Rishabh Jain, Narunas Vaskevicius, and Thomas Brox
Workshop onTransformers for Vision at IEEE Conference on Computer Vision and Pattern Recognition (CVPR)
Abstract
3D Detection Transformer (3DETR) is a recent end-to-end transformer architecture for 3D object detection in 3D point clouds. In this work, we explore training and evaluation of 3DETR in a label-efficient setting on the popular 3D object detection benchmark SUN RGB-D. The performance of 3DETR declines drastically with decreasing amount of labeled data. Therefore, we investigate self-supervised pre-training of the 3DETR encoder with the spatio-temporal representation learning (STRL) framework.
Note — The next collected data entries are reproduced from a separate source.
(** C4: when no profile's field equals the value, [remove_profile] returns
    [None] and the file content is unchanged: nothing is written, so the
    profile list has the same length and contents. *)
Theorem remove_profile_not_found
    (d : json) (recs : list dict) (value : string) (f : field) :
  profiles (Document d) = (Ok (JList (map JDict recs)), Document d) ->
  Forall (fun r => field_equals value f r = false) recs ->
  remove_profile (JStr value) f (Document d) = (Ok JNull, Document d).
Proof.
  intros Hps Hnone.
  apply profiles_inv in Hps. destruct Hps as (_ & top & prof & Hd & Hp & Hl).
  inversion Hd; subst d.
  rewrite (remove_profile_run _ _ _ (JStr value) f Hp Hl).
  now rewrite index_loop_none.
Qed.

Lemma remove_profile_not_found_witness :
  remove_profile (JStr "{9}") guid
    (Document (Sample.settings [Sample.A; Sample.bare; Sample.B]))
  = (Ok JNull, Document (Sample.settings [Sample.A; Sample.bare; Sample.B])).
Proof.
  apply (remove_profile_not_found _ [Sample.A; Sample.bare; Sample.B]).
  - reflexivity.
  - repeat constructor.
Defined.

Lemma sample_text_loads : Text.loads TextSample.settings = TextSample.loaded.
Proof. vm_compute. reflexivity. Qed.

(** C5 (as the claim states it, of the text of the file): it does not hold
    that after every [add_profile] the text of the file says the same thing
    as before under every top-level key other than [profiles].  A file with
    ["historySize": 1e400] is read with the float infinity under that key,
    and [add_profile] writes the document back with [Infinity] there. *)
Lemma rewrite_changes_number :
  ~ (forall (t : Text.jdoc) (profile d' : json),
       add_profile profile (Document (Text.loads t)) = (Ok true, Document d') ->
       Text.kept_in_text t (Text.dumps d')).
Proof.
  intros H.
  pose proof (H TextSample.settings (JDict Sample.C) TextSample.rewritten) as H1.
  rewrite sample_text_loads in H1.
  assert (Hadd : add_profile (JDict Sample.C) (Document TextSample.loaded)
                 = (Ok true, Document TextSample.rewritten))
    by (vm_compute; reflexivity).
  assert (Hwritten : Text.lookup "historySize" (Text.dumps TextSample.rewritten)
                     = Some (Text.DInfinity false))
    by (vm_compute; reflexivity).
  specialize (H1 Hadd "historySize"). rewrite Hwritten in H1.
  assert (Hkey : "historySize" <> "profiles") by (intros E; inversion E).
  specialize (H1 Hkey). vm_compute in H1. discriminate H1.
Qed.

(** C5 (amended): whatever [remove_profile] or [add_profile] leaves in the
    file has, as [json.loads] reads them, the items of the document before
    the call under every top-level key other than [profiles], and under
    every key of the [profiles] object other than [list], in the same order
    and with the same values.  (The first write of an [add_profile] that
    resolves a conflict is the write of [remove_profile].) *)
Theorem writes_keep_frame (s : content) :
  (forall value f, frame_kept s (snd (remove_profile value f s))) /\
  (forall profile, frame_kept s (snd (add_profile profile s))).
Proof.
  split; intros.
  - apply rewritten_frame_kept, remove_profile_rewritten.
  - apply rewritten_frame_kept, add_profile_rewritten.
Qed.

(** C6: on a document whose profile list is the records [recs], [query]
    returns the first record, in list order, whose field equals the value,
    and [None] when there is none; and in every state of the file, readable
    or not, [query] leaves the content as it was. *)
Theorem query_first_match
    (d : json) (recs : list dict) (value : string) (f : field) :
  profiles (Document d) = (Ok (JList (map JDict recs)), Document d) ->
  query (JStr value) f (Document d) = (Ok (spec_query value f recs), Document d) /\
  (forall v' f' s, snd (query v' f' s) = s).
Proof.
  intros Hps. split; [|intros; apply query_state].
  apply profiles_inv in Hps. destruct Hps as (_ & top & prof & Hd & Hp & Hl).
  inversion Hd; subst d.
  rewrite (query_run _ _ _ (JStr value) f Hp Hl).
  now rewrite query_loop_records.
Qed.

Lemma query_first_match_witness :
  query (JStr "B") name (Document (Sample.settings [Sample.A; Sample.bare; Sample.B]))
  = (Ok (JDict Sample.B), Document (Sample.settings [Sample.A; Sample.bare; Sample.B])) /\
  (forall v' f' s, snd (query v' f' s) = s).
Proof.
  apply (query_first_match _ [Sample.A; Sample.bare; Sample.B] "B" name).
  reflexivity.
Defined.

(** C7: constructing the store raises the exception "Failed to resolve
    %LOCALAPPDATA%" when the environment variable is unset, and the
    exception "Failed to resolve Windows Terminal settings.json" when the
    variable names a base directory under which no path matches the
    settings-file pattern. *)
Theorem get_settings_fails
    (environ : string -> option string) (glob : string -> string -> list string) :
  (environ "LOCALAPPDATA" = None ->
   WtHandler_init environ glob = Raise (Exception_ "Failed to resolve %LOCALAPPDATA%")) /\
  (forall base,
     environ "LOCALAPPDATA" = Some base -> base <> "" ->
     glob (base ++ "/Packages")%string settings_pattern = [] ->
     WtHandler_init environ glob
     = Raise (Exception_ "Failed to resolve Windows Terminal settings.json")).
Proof.
  unfold WtHandler_init, get_settings. split.
  - intros ->. reflexivity.
  - intros base -> Hne Hglob.
    destruct (String.eqb base "") eqn:E.
    + apply String.eqb_eq in E. contradiction.
    + now rewrite Hglob.
Qed.

Lemma get_settings_fails_witness :
  WtHandler_init Sample.no_environ Sample.empty_glob
  = Raise (Exception_ "Failed to resolve %LOCALAPPDATA%") /\
  WtHandler_init Sample.environ Sample.empty_glob
  = Raise (Exception_ "Failed to resolve Windows Terminal settings.json").
Proof.
  split.
  - apply (get_settings_fails Sample.no_environ Sample.empty_glob). reflexivity.
  - apply (get_settings_fails Sample.environ Sample.empty_glob)
      with (base := "C:/Users/u/AppData/Local"); [reflexivity|discriminate|reflexivity].
Defined.
(** * sonnixgres: a shallow embedding of [sonnixgres.py]

    The Python module is a thin layer over three collaborators: the process
    environment ([os.getenv]), the PostgreSQL driver (psycopg2 connections and
    cursors, and [pandas.read_sql] on top of them) and SQLAlchemy's schema
    reflection.  Each function of the module is transliterated below into a
    state-and-exception monad over a small, executable model of those
    collaborators; the theorems at the end are about these definitions. *)

From stdpp Require Import gmap strings list fin_maps.
From Stdlib Require Import ZArith Ascii String.

Local Open Scope string_scope.
Local Open Scope list_scope.

(** ** Python helpers *)

Module Py.

(** [sep.join(parts)] *)
Fixpoint join (sep : string) (parts : list string) : string :=
  match parts with
  | [] => ""
  | [p] => p
  | p :: rest => p +:+ sep +:+ join sep rest
  end.

(** [s.split(sep)] for a one-character separator: the result always has at
    least one element, and splitting the empty string gives the list that
    holds the empty string. *)
Fixpoint split (sep : Ascii.ascii) (s : string) : list string :=
  match s with
  | EmptyString => [EmptyString]
  | String ch s' =>
      if Ascii.eqb ch sep then EmptyString :: split sep s'
      else match split sep s' with
           | piece :: pieces => String ch piece :: pieces
           | [] => [String ch EmptyString]
           end
  end.

(** [d.get(key, default)] on a dict *)
Definition dict_get {V} (d : gmap string V) (key : string) (default : V) : V :=
  match d !! key with
  | Some v => v
  | None => default
  end.

(** [os.getenv(name)] and [os.getenv(name, default)]; the environment is a
    finite map from names to strings. *)
Definition getenv (environ : gmap string string) (name : string) : option string :=
  environ !! name.

Definition getenv_default (environ : gmap string string) (name default : string) : string :=
  dict_get environ name default.

End Py.

(** ** Exceptions

    [driver_error] stands for the exceptions raised inside the calls of
    the collaborators (psycopg2, pandas, SQLAlchemy): their own error
    classes and, for a value that psycopg2 cannot encode for the
    connection, the built-in [UnicodeEncodeError]; [exn] adds the one
    exception class the module itself defines, [ConnectionError]
    (line 119), and the [ValueError] of the built-in [int].  A [ConnectionError] is built from
    a message (lines 149, 232, 251) or from the caught error (line 140,
    [raise ConnectionError(error) from error]). *)

Inductive driver_error : Type :=
  | InterfaceError (msg : string)
  | OperationalError (msg : string)
  | ProgrammingError (msg : string)
  | SyntaxError (sql : string)
  | UndefinedTable (table_name : string)
  | UndefinedColumn (table_name column_name : string)
  | InFailedSqlTransaction
  | PandasDatabaseError (cause : driver_error)
  | ReflectionError (msg : string)
  | UnicodeEncodeError (text : string).

Inductive exn : Type :=
  | ConnectionError (arg : connection_error_arg)
  | DriverError (error : driver_error)
  | ValueError (msg : string)
with connection_error_arg : Type :=
  | Message (msg : string)
  | Wrapping (error : exn).

Inductive result (A : Type) : Type :=
  | Ok (a : A)
  | Raise (e : exn).
Arguments Ok {A} a.
Arguments Raise {A} e.

(** ** PostgresCredentials (lines 43-51) *)

Record PostgresCredentials : Type := {
  host : option string;
  database : option string;
  user : option string;
  password : option string;
  port : Z;
  schema : string;
  tables : list string
}.

Section Credentials.

(** The built-in [int] applied to a string: [None] is its [ValueError]. *)
Variable py_int : string -> option Z.

(** [int(os.getenv('DB_PORT', 5432))]: the default is already an integer,
    a configured value is parsed. *)
Definition env_port (environ : gmap string string) : result Z :=
  match Py.getenv environ "DB_PORT" with
  | None => Ok 5432%Z
  | Some s =>
      match py_int s with
      | Some n => Ok n
      | None => Raise (ValueError s)
      end
  end.

Definition PostgresCredentials_init (environ : gmap string string)
  : result PostgresCredentials :=
  match env_port environ with
  | Raise e => Raise e
  | Ok p =>
      Ok {| host := Py.getenv environ "DB_HOST";
            database := Py.getenv environ "DB_DATABASE";
            user := Py.getenv environ "DB_USER";
            password := Py.getenv environ "DB_PASSWORD";
            port := p;
            schema := Py.getenv_default environ "DB_SCHEMA" "";
            tables := Py.split ","%char (Py.getenv_default environ "DB_TABLES" "") |}
  end.

End Credentials.

(** ** MetadataCache rendering (lines 66-90) *)

(** A reflected column as the module reads it: [column.name],
    [str(column.type)] and [column.primary_key]. *)
Record Column : Type := {
  column_name : string;
  column_type : string;
  primary_key : bool
}.

Record TableObj : Type := {
  table_obj_name : string;
  table_obj_columns : list Column
}.

Definition sql_type_mapping_items : list (string * string) :=
  [ ("INTEGER", "INT");
    ("BIGINT", "BIGINT");
    ("TEXT", "VARCHAR(255)");
    ("BOOLEAN", "BOOLEAN");
    ("DATE", "DATE");
    ("FLOAT", "FLOAT");
    ("DOUBLE", "DOUBLE PRECISION");
    ("SERIAL", "SERIAL") ].

Definition sql_type_mapping : gmap string string :=
  list_to_map sql_type_mapping_items.

Definition format_column_details (column : Column) : string :=
  let sql_type := Py.dict_get sql_type_mapping (column_type column) "VARCHAR(255)" in
  let details := column_name column +:+ " " +:+ sql_type in
  if primary_key column then details +:+ " PRIMARY KEY" else details.

Definition format_table_metadata (table_obj : TableObj) : string :=
  let table_details := "Table Name: " +:+ table_obj_name table_obj +:+ "
" in
  table_details +:+ Py.join "
" (map format_column_details (table_obj_columns table_obj)).

(** ** Tabular data and the database engine *)

(** A pandas DataFrame as the module uses it: [dataframe.columns] and
    [dataframe.values.tolist()]. *)
Record DataFrame : Type := {
  df_columns : list string;
  df_values : list (list string)
}.

(** A table of the engine: its columns in creation order, and its rows; a
    row binds the columns it was inserted with, every other column is
    NULL in it. *)
Record Table : Type := {
  columns : list string;
  rows : list (list (string * string))
}.

(** The statements the module sends.  Identifiers are interpolated raw by
    the module ([AsIs], f-strings) and are kept here as they are given;
    [sql_text] is the text the module builds.  A table name stands for
    the table that the server holds under it; a column name, which comes
    from the data, is read by the server (see [engine]). *)
Inductive statement : Type :=
  | CreateTableIfNotExists (table_name : string)
  | AlterTableAddColumnIfNotExists (table_name col : string)
  | InsertInto (table_name : string) (cols : list string)
  | SetSearchPath
  | RawSql (sql : string).

Definition sql_text (s : statement) : string :=
  match s with
  | CreateTableIfNotExists table_name =>
      "CREATE TABLE IF NOT EXISTS " +:+ table_name +:+ " ();"
  | AlterTableAddColumnIfNotExists table_name col =>
      "ALTER TABLE " +:+ table_name +:+ " ADD COLUMN IF NOT EXISTS " +:+ col +:+ " TEXT;"
  | InsertInto table_name cols =>
      let insert_columns := Py.join ", " cols in
      let insert_values := Py.join ", " (replicate (List.length cols) "%s") in
      "INSERT INTO " +:+ table_name +:+ " (" +:+ insert_columns +:+ ") VALUES ("
        +:+ insert_values +:+ ")"
  | SetSearchPath => "SET search_path TO %s"
  | RawSql sql => sql
  end.

Definition empty_table : Table := {| columns := []; rows := [] |}.

(** [ADD COLUMN IF NOT EXISTS]: an existing column is left alone, a new one
    is appended. *)
Definition add_column (col : string) (t : Table) : Table :=
  if bool_decide (col ∈ columns t) then t
  else {| columns := columns t ++ [col]; rows := rows t |}.

Definition insert_row (cols : list string) (row : list string) (t : Table) : Table :=
  {| columns := columns t; rows := rows t ++ [zip cols row] |}.

(** The names that the server reads in a list of unquoted names; [None]
    when one of them is not a name for the server. *)
Fixpoint read_names (identifier : string -> option string) (names : list string)
  : option (list string) :=
  match names with
  | [] => Some []
  | name :: rest =>
      match identifier name, read_names identifier rest with
      | Some read, Some reads => Some (read :: reads)
      | _, _ => None
      end
  end.

(** What the engine does with one statement on the state [d] that the
    transaction sees.  [raw] interprets the SQL text that the module passes
    through without looking at it (queries, updates, view definitions).
    [identifier] is the server's reading of a column name that the
    statement holds unquoted: [None] when the text is not one identifier
    for the server (a syntax error), otherwise the name that the server
    uses for it (PostgreSQL folds letters to lower case).  A statement is
    parsed before its table is looked up.  A table is looked up under the
    name that the statement gives it. *)
Definition engine (raw : string -> option (list string) -> gmap string Table -> gmap string Table)
    (identifier : string -> option string)
    (s : statement) (params : option (list string)) (d : gmap string Table)
  : driver_error + gmap string Table :=
  match s with
  | CreateTableIfNotExists table_name =>
      match d !! table_name with
      | Some _ => inr d
      | None => inr (<[table_name := empty_table]> d)
      end
  | AlterTableAddColumnIfNotExists table_name col =>
      match identifier col with
      | None => inl (SyntaxError (sql_text s))
      | Some name =>
          match d !! table_name with
          | None => inl (UndefinedTable table_name)
          | Some t => inr (<[table_name := add_column name t]> d)
          end
      end
  | InsertInto table_name cols =>
      match params with
      | None => inl (ProgrammingError "not enough arguments for format string")
      | Some row =>
          if negb (List.length row =? List.length cols)%nat
          then inl (ProgrammingError "not all arguments converted")
          else if bool_decide (cols = [])
          then inl (SyntaxError (sql_text s))
          else match read_names identifier cols with
               | None => inl (SyntaxError (sql_text s))
               | Some names =>
                   match d !! table_name with
                   | None => inl (UndefinedTable table_name)
                   | Some t =>
                       match filter (fun c => c ∉ columns t) names with
                       | missing :: _ => inl (UndefinedColumn table_name missing)
                       | [] =>
                           if bool_decide (NoDup names)
                           then inr (<[table_name := insert_row names row t]> d)
                           else inl (ProgrammingError "column specified more than once")
                       end
                   end
               end
      end
  | SetSearchPath => inr d
  | RawSql sql => inr (raw sql params d)
  end.

(** SQLAlchemy's [MetaData]: the reflected tables, in reflection order. *)
Record MetaData : Type := {
  metadata_tables : list (string * TableObj)
}.

(** ** The world: server, sessions, journal, log *)

(** The state of a session's transaction.  psycopg2 opens a transaction
    with the first statement and keeps it until [commit] or [rollback]
    (the module never turns autocommit on); a statement that fails leaves
    the transaction in the failed state, in which the server refuses every
    statement and ends the transaction by rolling it back. *)
Inductive transaction : Type :=
  | Idle
  | Active (view : gmap string Table)
  | Failed.

Record Session : Type := {
  closed : bool;
  tx : transaction
}.

(** Driver calls, as they are journalled. *)
Inductive call : Type :=
  | CallConnect
  | CallCursor (connection : nat)
  | CallCursorClose (connection : nat)
  | CallExecute (connection : nat) (s : statement) (params : option (list string))
  | CallExecuteMany (connection : nat) (s : statement) (rows : list (list string))
  | CallReadSql (connection : nat) (sql : string) (params : option (list string))
  | CallCommit (connection : nat)
  | CallRollback (connection : nat)
  | CallClose (connection : nat).

Inductive log_record : Type :=
  | LogInfo (msg : string)
  | LogError (msg : string) (error : exn).

(** [committed] is the durable state of the server; [sessions] are the
    sessions opened so far, a connection being the index of its session;
    [faults] says, for each statement, commit or connection attempt that
    reaches the server, whether the server fails it ([None]: it does not;
    an exhausted plan: no further failure); [journal] and [logged] grow
    at the end.  [raw_sql] and [raw_select] are the engine's reading of SQL
    text the module does not look into; [reflect schema table metadata] is
    [metadata.reflect(bind=engine, only=[table], schema=schema)];
    [identifier] is the server's reading of an unquoted column name (see
    [engine]); [encodes] says whether psycopg2 can encode a bound value
    for the connection.  Sessions are used one at a time, as the module
    does. *)
Record World : Type := {
  committed : gmap string Table;
  sessions : list Session;
  faults : list (option driver_error);
  journal : list call;
  logged : list log_record;
  raw_sql : string -> option (list string) -> gmap string Table -> gmap string Table;
  raw_select : string -> option (list string) -> gmap string Table -> DataFrame;
  reflect : string -> string -> MetaData -> driver_error + MetaData;
  identifier : string -> option string;
  encodes : string -> bool
}.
Opposite to our expectations, we observe that straightforward application of this framework leads to degraded representations which in some cases can even impair learning of the downstream task. To remedy this issue we extend STRL framework by introducing an auxiliary loss, which is applied to intermediate transformer layers. Our experiments demonstrate that this extension enables successful pre-training of 3DETR encoder and significantly boosts its label efficiency in the 3D object detection task.
@InProceedings{JainCVPR2022workshop, author = {Jain, Rishabh and Vaskevicius, Narunas and Brox, Thomas}, title = {Towards Self-Supervised Pre-Training of 3DETR for Label-Efficient 3D Object Detection}, booktitle = {Workshop on Transformers for Vision at IEEE Conference on Computer Vision and Pattern Recognition (CVPR)}, year = {2022}, }